- Exercise brief -
For every line in the material, set down an identical one.

- Data provided -
(** The read of [20, 30), inside the first view: the ten bytes are those
    of the chunk. *)
Lemma read_inside_view_returns_chunk_bytes_witness :
  exists buffer c1 w1,
    chunkViews gap_reader = [] ++ view "3,01" 0 100 :: [view "4,02" 150 50]
    /\ views_ordered (chunkViews gap_reader)
    /\ reader_in_range gap_reader
    /\ window_in_range (replicate 10 byte_b) 20
    /\ window_inside (replicate 10 byte_b) 20 (view "3,01" 0 100)
    /\ 0 < len (replicate 10 byte_b)
    /\ readFromWholeChunkData counter_rand whole_id no_retry two_nodes wire_a
         (view "3,01" 0 100) [head [view "4,02" 150 50]] gap_reader world0
       = Returns ((buffer, None), c1, w1)
    /\ 20 - LogicOffset (view "3,01" 0 100) + Offset (view "3,01" 0 100)
       + len (replicate 10 byte_b) <= len buffer
    /\ doReadAt counter_rand whole_id no_retry two_nodes wire_a
         (replicate 10 byte_b) 20 gap_reader world0
       = Returns ((replicate 10 byte_a, 10, None), c1, w1).
Proof.
  eexists _, _, _.
  assert (Hw : window_in_range (replicate 10 byte_b) 20)
    by (vm_compute; split; discriminate).
  assert (Hin : window_inside (replicate 10 byte_b) 20 (view "3,01" 0 100))
    by (vm_compute; split; discriminate).
  assert (Hpos : 0 < len (replicate 10 byte_b)) by reflexivity.
  split; [reflexivity|]. split; [exact gap_views_ordered|].
  split; [exact gap_reader_in_range|]. split; [exact Hw|]. split; [exact Hin|].
  split; [exact Hpos|].
  match goal with
  | |- ?A /\ ?B /\ _ =>
      assert (Hfetch : A) by (vm_compute; reflexivity);
      assert (Hlong : B) by (vm_compute; discriminate)
  end.
  split; [exact Hfetch|]. split; [exact Hlong|].
  exact (read_inside_view_returns_chunk_bytes counter_rand whole_id no_retry two_nodes
           wire_a gap_reader world0 (replicate 10 byte_b) 20
           [] (view "3,01" 0 100) [view "4,02" 150 50] _ _ _
           eq_refl gap_views_ordered gap_reader_in_range Hw Hin Hpos Hfetch Hlong).
Defined.
(** * Pitch-event filtering and aggregation (Jackson Holliday project code)

    A shallow embedding of the data-filtering and aggregation logic of the
    script: the two static category tables, [player_data_filtered] with its
    three selectors, the whiff-rate expression
    [round((len(..) / len(..)) * 100, 2)] and the column mean
    [data['estimated_woba_using_speedangle'].mean()].

    Python exceptions are modelled by an error monad, pandas frames by a
    column-name list plus a list of rows, Python dicts by [gmap], and the
    binary64 arithmetic of Python's [/], [*] and [round] and of the column
    mean by exact results rounded to the nearest double. *)

From Stdlib Require Import ZArith QArith Qround Qpower Qabs Qreduction Lia Lqa.
From Stdlib Require Import Uint63 PrimFloat SpecFloat FloatOps.
From stdpp Require Import base decidable option list gmap strings.

Local Open Scope string_scope.
Local Open Scope list_scope.

(** ** Exceptions *)

Inductive exn : Type :=
| KeyError (key : string)
| TypeError
| ZeroDivisionError
| OverflowError
| ProviderError (msg : string).

Inductive result (A : Type) : Type :=
| Ok (a : A)
| Raise (e : exn).
Arguments Ok {A} a.
Arguments Raise {A} e.

#[global] Instance result_ret : MRet result := λ A a, Ok a.
#[global] Instance result_bind : MBind result := λ A B f m,
  match m with
  | Ok a => f a
  | Raise e => Raise e
  end.

#[global] Instance result_fmap : FMap result := λ A B f m,
  match m with
  | Ok a => Ok (f a)
  | Raise e => Raise e
  end.
Lemma keys_pass_filters_frame f :
  (∀ T, _astSymbolsBySymbol (f T) = _astSymbolsBySymbol T) →
  keeps (keys_pass_filters P) (modify f).
Proof.
  intros Hf. apply keeps_modify. intros T HT s r. rewrite Hf. apply HT.
Qed.

Lemma keys_pass_filters_insert s r :
  Z.land (sym_flags P s) filteredFlags = 0%Z → isAmbient P s = false →
  keeps (keys_pass_filters P) (modify (with_bySymbol (<[s := r]>))).
Proof.
  intros Hf Ha. apply keeps_modify. intros T HT s' r'. simpl.
  destruct (decide (s = s')) as [<- | Hne].
  - done.
  - rewrite lookup_insert_ne by done. apply HT.
Qed.

Lemma keys_pass_filters_createDeclarations fuel decls a p :
  keeps (keys_pass_filters P) (createDeclarations P fuel decls a p).
Proof.
  unfold createDeclarations, createDeclaration, new_AstDeclaration.
  repeat keeps_step; try (by apply keys_pass_filters_frame).
  all: apply keeps_tryFindFirstAstDeclarationParent.
Qed.

Lemma keys_pass_filters_fetchAstSymbol fuel s a o :
  keeps (keys_pass_filters P) (_fetchAstSymbol P fuel s a o).
Proof.
  revert s a o. induction fuel as [| fuel IH]; intros s a o; simpl.
  { apply keeps_outOfFuel. }
  unfold new_AstSymbol.
  repeat keeps_step;
    try apply IH;
    try apply keys_pass_filters_createDeclarations;
    try apply keeps_requireAstDeclarations;
    try apply keeps_tryFindFirstAstDeclarationParent;
    try (by apply keys_pass_filters_frame).
  all: apply keys_pass_filters_insert; [by apply Z.eqb_eq, negb_false_iff | done].
Qed.

(** X6: in every state of a run, a symbol that is a key of
    [_astSymbolsBySymbol] passes both filters of [_fetchAstSymbol]: it is
    no type parameter, type literal or transient symbol, and it is not
    ambient. *)
Theorem filtered_symbols_have_no_node T s r :
  reachable P T → _astSymbolsBySymbol T !! s = Some r →
  Z.land (sym_flags P s) filteredFlags = 0%Z ∧ isAmbient P s = false.
Proof.
  intros Hreach. revert s r.
  apply (preserved_reachable P (keys_pass_filters P)); try done.
  - apply keys_pass_filters_fetchAstSymbol.
  - intros. unfold _notifyReferencedAstSymbol. repeat keeps_step.
    by apply keys_pass_filters_frame.
  - intros. unfold _notifyAnalyzed. repeat keeps_step.
    by apply keys_pass_filters_frame.
  - intros. by apply keys_pass_filters_frame.
  - intros sf A k Hk. unfold new_AstModule. repeat keeps_step;
      try (by apply keys_pass_filters_frame); try apply Hk.
Qed.
End Filters.

(** ** The tree of declarations *)

Lemma declarations_consistent_frame f :
  (∀ T, declarations (f T) = declarations T) →
  (∀ T, _astDeclarationsByDeclaration (f T) = _astDeclarationsByDeclaration T) →
  keeps declarations_consistent (modify f).
Proof.
  intros Hd Hc. apply keeps_modify. intros T (H1 & H2 & H3).
  unfold declarations_consistent. rewrite Hd, Hc. done.
Qed.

- Solution to the exercise -
(** The read of [20, 30), inside the first view: the ten bytes are those
    of the chunk. *)
Lemma read_inside_view_returns_chunk_bytes_witness :
  exists buffer c1 w1,
    chunkViews gap_reader = [] ++ view "3,01" 0 100 :: [view "4,02" 150 50]
    /\ views_ordered (chunkViews gap_reader)
    /\ reader_in_range gap_reader
    /\ window_in_range (replicate 10 byte_b) 20
    /\ window_inside (replicate 10 byte_b) 20 (view "3,01" 0 100)
    /\ 0 < len (replicate 10 byte_b)
    /\ readFromWholeChunkData counter_rand whole_id no_retry two_nodes wire_a
         (view "3,01" 0 100) [head [view "4,02" 150 50]] gap_reader world0
       = Returns ((buffer, None), c1, w1)
    /\ 20 - LogicOffset (view "3,01" 0 100) + Offset (view "3,01" 0 100)
       + len (replicate 10 byte_b) <= len buffer
    /\ doReadAt counter_rand whole_id no_retry two_nodes wire_a
         (replicate 10 byte_b) 20 gap_reader world0
       = Returns ((replicate 10 byte_a, 10, None), c1, w1).
Proof.
  eexists _, _, _.
  assert (Hw : window_in_range (replicate 10 byte_b) 20)
    by (vm_compute; split; discriminate).
  assert (Hin : window_inside (replicate 10 byte_b) 20 (view "3,01" 0 100))
    by (vm_compute; split; discriminate).
  assert (Hpos : 0 < len (replicate 10 byte_b)) by reflexivity.
  split; [reflexivity|]. split; [exact gap_views_ordered|].
  split; [exact gap_reader_in_range|]. split; [exact Hw|]. split; [exact Hin|].
  split; [exact Hpos|].
  match goal with
  | |- ?A /\ ?B /\ _ =>
      assert (Hfetch : A) by (vm_compute; reflexivity);
      assert (Hlong : B) by (vm_compute; discriminate)
  end.
  split; [exact Hfetch|]. split; [exact Hlong|].
  exact (read_inside_view_returns_chunk_bytes counter_rand whole_id no_retry two_nodes
           wire_a gap_reader world0 (replicate 10 byte_b) 20
           [] (view "3,01" 0 100) [view "4,02" 150 50] _ _ _
           eq_refl gap_views_ordered gap_reader_in_range Hw Hin Hpos Hfetch Hlong).
Defined.
(** * Pitch-event filtering and aggregation (Jackson Holliday project code)

    A shallow embedding of the data-filtering and aggregation logic of the
    script: the two static category tables, [player_data_filtered] with its
    three selectors, the whiff-rate expression
    [round((len(..) / len(..)) * 100, 2)] and the column mean
    [data['estimated_woba_using_speedangle'].mean()].

    Python exceptions are modelled by an error monad, pandas frames by a
    column-name list plus a list of rows, Python dicts by [gmap], and the
    binary64 arithmetic of Python's [/], [*] and [round] and of the column
    mean by exact results rounded to the nearest double. *)

From Stdlib Require Import ZArith QArith Qround Qpower Qabs Qreduction Lia Lqa.
From Stdlib Require Import Uint63 PrimFloat SpecFloat FloatOps.
From stdpp Require Import base decidable option list gmap strings.

Local Open Scope string_scope.
Local Open Scope list_scope.

(** ** Exceptions *)

Inductive exn : Type :=
| KeyError (key : string)
| TypeError
| ZeroDivisionError
| OverflowError
| ProviderError (msg : string).

Inductive result (A : Type) : Type :=
| Ok (a : A)
| Raise (e : exn).
Arguments Ok {A} a.
Arguments Raise {A} e.

#[global] Instance result_ret : MRet result := λ A a, Ok a.
#[global] Instance result_bind : MBind result := λ A B f m,
  match m with
  | Ok a => f a
  | Raise e => Raise e
  end.

#[global] Instance result_fmap : FMap result := λ A B f m,
  match m with
  | Ok a => Ok (f a)
  | Raise e => Raise e
  end.
Lemma keys_pass_filters_frame f :
  (∀ T, _astSymbolsBySymbol (f T) = _astSymbolsBySymbol T) →
  keeps (keys_pass_filters P) (modify f).
Proof.
  intros Hf. apply keeps_modify. intros T HT s r. rewrite Hf. apply HT.
Qed.

Lemma keys_pass_filters_insert s r :
  Z.land (sym_flags P s) filteredFlags = 0%Z → isAmbient P s = false →
  keeps (keys_pass_filters P) (modify (with_bySymbol (<[s := r]>))).
Proof.
  intros Hf Ha. apply keeps_modify. intros T HT s' r'. simpl.
  destruct (decide (s = s')) as [<- | Hne].
  - done.
  - rewrite lookup_insert_ne by done. apply HT.
Qed.

Lemma keys_pass_filters_createDeclarations fuel decls a p :
  keeps (keys_pass_filters P) (createDeclarations P fuel decls a p).
Proof.
  unfold createDeclarations, createDeclaration, new_AstDeclaration.
  repeat keeps_step; try (by apply keys_pass_filters_frame).
  all: apply keeps_tryFindFirstAstDeclarationParent.
Qed.

Lemma keys_pass_filters_fetchAstSymbol fuel s a o :
  keeps (keys_pass_filters P) (_fetchAstSymbol P fuel s a o).
Proof.
  revert s a o. induction fuel as [| fuel IH]; intros s a o; simpl.
  { apply keeps_outOfFuel. }
  unfold new_AstSymbol.
  repeat keeps_step;
    try apply IH;
    try apply keys_pass_filters_createDeclarations;
    try apply keeps_requireAstDeclarations;
    try apply keeps_tryFindFirstAstDeclarationParent;
    try (by apply keys_pass_filters_frame).
  all: apply keys_pass_filters_insert; [by apply Z.eqb_eq, negb_false_iff | done].
Qed.

(** X6: in every state of a run, a symbol that is a key of
    [_astSymbolsBySymbol] passes both filters of [_fetchAstSymbol]: it is
    no type parameter, type literal or transient symbol, and it is not
    ambient. *)
Theorem filtered_symbols_have_no_node T s r :
  reachable P T → _astSymbolsBySymbol T !! s = Some r →
  Z.land (sym_flags P s) filteredFlags = 0%Z ∧ isAmbient P s = false.
Proof.
  intros Hreach. revert s r.
  apply (preserved_reachable P (keys_pass_filters P)); try done.
  - apply keys_pass_filters_fetchAstSymbol.
  - intros. unfold _notifyReferencedAstSymbol. repeat keeps_step.
    by apply keys_pass_filters_frame.
  - intros. unfold _notifyAnalyzed. repeat keeps_step.
    by apply keys_pass_filters_frame.
  - intros. by apply keys_pass_filters_frame.
  - intros sf A k Hk. unfold new_AstModule. repeat keeps_step;
      try (by apply keys_pass_filters_frame); try apply Hk.
Qed.
End Filters.

(** ** The tree of declarations *)

Lemma declarations_consistent_frame f :
  (∀ T, declarations (f T) = declarations T) →
  (∀ T, _astDeclarationsByDeclaration (f T) = _astDeclarationsByDeclaration T) →
  keeps declarations_consistent (modify f).
Proof.
  intros Hd Hc. apply keeps_modify. intros T (H1 & H2 & H3).
  unfold declarations_consistent. rewrite Hd, Hc. done.
Qed.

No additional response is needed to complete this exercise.